(1) The supply of doctors (and other health professionals) is restricted by licensing, not driven by the demand for their services.
(2) The price of health care is not determined by supply and demand, but by various regulatory arrangements and bulk agreements which often do not involve either the producers (doctors, hospitals, etc.) or the consumers (patients) of the services.

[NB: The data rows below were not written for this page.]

Lemma verify_outcome cmds : forall w o w' t,
  verify cmds w = (o, w', t) ->
  (exists b, o = Val b) \/ (exists e, o = Exc e).
Proof.
  induction cmds as [|c cmds IH]; intros w o w' t; cbn [verify].
  - intros [= <- _ _]. eauto.
  - unfold bind at 1. rewrite run_cmd_eq. cbv zeta.
    destruct (procs w (calls w) c None) as [p|e]; [|intros [= <- _ _]; eauto].
    cbn [fst]. destruct (negb (returncode p =? 0)%Z).
    + cbn. intros [= <- _ _]. eauto.
    + destruct (verify cmds _) as [[o1 w1] t1] eqn:E. intros [= <- _ _].
      eapply IH; eassumption.
Qed.

Lemma verify_keeps_heap cmds : forall w o w' t,
  verify cmds w = (o, w', t) -> heap w' = heap w.
Proof.
  induction cmds as [|c cmds IH]; intros w o w' t; cbn [verify].
  - now intros [= _ <- _].
  - unfold bind at 1. rewrite run_cmd_eq. cbv zeta.
    destruct (procs w (calls w) c None) as [p|e]; [|now intros [= _ <- _]].
    cbn [fst]. destruct (negb (returncode p =? 0)%Z).
    + cbn. now intros [= _ <- _].
    + destruct (verify cmds _) as [[o1 w1] t1] eqn:E. intros [= _ <- _].
      now rewrite (IH _ _ _ _ E).
Qed.

Lemma lookup_done h : lookup h done_ref = getitem h "done".
Proof. unfold done_ref. cbn [lookup]. now destruct (getitem h "done"). Qed.

(** [state["done"]] gives the reference [done_ref] when the state is a dict
    with that key. *)
Lemma subscript_done w :
  subscript state_ref "done" w
  = match getitem (heap w) "done" with
    | Ok _ => (Val done_ref, w, [])
    | Raise e => (Exc e, w, [])
    end.
Proof.
  unfold subscript, bind, deref, state_ref. cbn [lookup lift ret].
  destruct (getitem (heap w) "done"); reflexivity.
Qed.

Lemma get_next_spec_done w done :
  getitem (heap w) "done" = Ok done ->
  get_next_spec done_ref w
  = lift (first_pending done (sorted (glob_md (files w)))) w.
Proof.
  intros H. unfold get_next_spec. apply first_not_in_pending.
  now rewrite lookup_done.
Qed.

So the parties who are determining the prices are the ones with the least possible stake in the outcome.
(3) The consumers of health care, patients, are almost always unaware of the cost of the services they are getting, so they have no way of knowing whether those services are worth more than they cost, and hence no way of signaling where health care is being inefficiently provided.
(4) What the US healthcare system calls "health insurance" is actually a combination of insurance and prepaid health care. Insurance is supposed to be for unforeseen costly events, but most health care does not consist of unforeseen costly events but of predictable expenses (annual physicals, shots) and unforeseen not very costly events (you go to the doctor with the flu, get an exam, and are told to rest and drink lots of fluids).
(5) Prescription drugs are regulated by a regime (the FDA) that is heavily penalized if an approved drug has any bad effects whatsoever, but suffers no penalty whatsoever for keeping helpful drugs off the market for years while they undergo "testing" and hence depriving large numbers of people of their benefits.
I'm sure there are more, but those are just the ones I came up with off the top of my head.